What my mod does is to add yet another PHASE select bit which can delay the video by 0.5 x M14. This is done with a trick circuit because the GAL16V8 does not support negative clock edges for their flipflops. Two PHASE bits can choose four delay configurations which together with the two possible artifact color choices give eight colors. Plus black and white. When the extra color mode is turned on (I use the AN2 soft switch) then normal PHASE bits are grouped in pairs. Now, the color palette for pairs of two adjacent HIRES screen bytes can be freely chosen from four possible sets.

 

So there is no higher resolution. But your number 1120 is right insofar as the same effect could be accomplished by having four times the dot rate (4 x 280 = 1120).
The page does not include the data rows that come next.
(* ===== verification/Funding.v ===== *)
(** * Scriptless funding

    The funding side of a Scriptless contract in crates/dom-wallet-core/src/lib.rs:
    reserving inputs for a session, preparing the wallet's contribution, binding it
    to the session and to the template, exporting it, and the ways out.  What both
    sides share (the session's binding and the template's participants) is here,
    too; Payout is the other side and Contracts proves what they guarantee.  The
    templates and the keys are code of other repositories. *)

From S2P Require Import Prelude Bytes Codecs DomainTypes Lifecycle WalletOps CoreTypes CoreSync Recovery.
From S2P Require Import Envelope Storage Submission Fees Slates Outputs Backend Spending Service Exchange.

(** ** Code of dom-adaptor, dom-tx and dom-crypto *)

Module CRole.
Inductive ContractTxRoleV1 := Funding | Claim | Refund.
#[global] Instance ContractTxRoleV1_eq_dec : EqDecision ContractTxRoleV1.
Proof. solve_decision. Defined.
End CRole.

(** [ScriptlessTransactionTemplateV1] *)
Record ContractTemplate := mkContractTemplate {
  ct_role : CRole.ContractTxRoleV1;
  ct_shared_output_commitment : bytes;
  ct_template_hash : bytes;
  ct_transaction : Transaction;
}.

Class ContractCode := {
  KERNEL_FEAT_PLAIN : N;
  KERNEL_FEAT_HEIGHT_LOCKED : N;
  (** [BlindingFactor::from_bytes] *)
  blinding_factor_from_bytes : bytes -> option bytes;
  aggregate_offset_contributions : list bytes -> option bytes;
  add_public_points : list bytes -> option bytes;
}.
This would need a 28.6363 MHz dot clock and four times the screen buffer memory. Not cheap and not efficient.

 

With that 28.6363 MHz clock and the same trick circuit, sixteen color phases could be made. But the resulting colors are too close to be easily discernable. The human eye is great in seeing a difference of adjacent colors, but not so great to tell a color if this color is presented alone with no reference. So eight colors are about the maximum which still makes sense to me.

 

To have more colors which still are easily identified, we would need to add shades of grey to the color signal. This is what could be done with the extra macrocell. I'm still experimenting with this but since yesterday I have a floppy disk emulator and can continue with my "Replica 2e" project, see here:

 

https://www.applefritter.com/content/uncle-bernies-replica-2e-ww-prototype-apple-iie-replica

 

Of course when the Replica 2e development has progressed enough to move the tested circuit ideas into my Apple-1 color graphics card project, then I will build another prototype for this one. None of my Apple-1 projects are dead - there just has been no progress with the little  flaws and quirks they still have. These are rooted in the overall quirkyness of the Apple-1 itself, and in the Replica 2e project I can explore solutions without fighting against Apple-1 quirks at the same time. To wage a two (or three) front war is always stupid.

 

But the color mod in this thread already has brought me relief from the artifact colors in pure text mode which this 'PC 48' suffered from, and it also did correct its LORES colors, which always had been wrong and could not be adjusted. I don't know if this is just a fault in my PC 48, or if all of them had the problem. It is possible that the Taiwanese copycats / knockoff artists had no idea how the Apple II video circuitry really is supposed to work.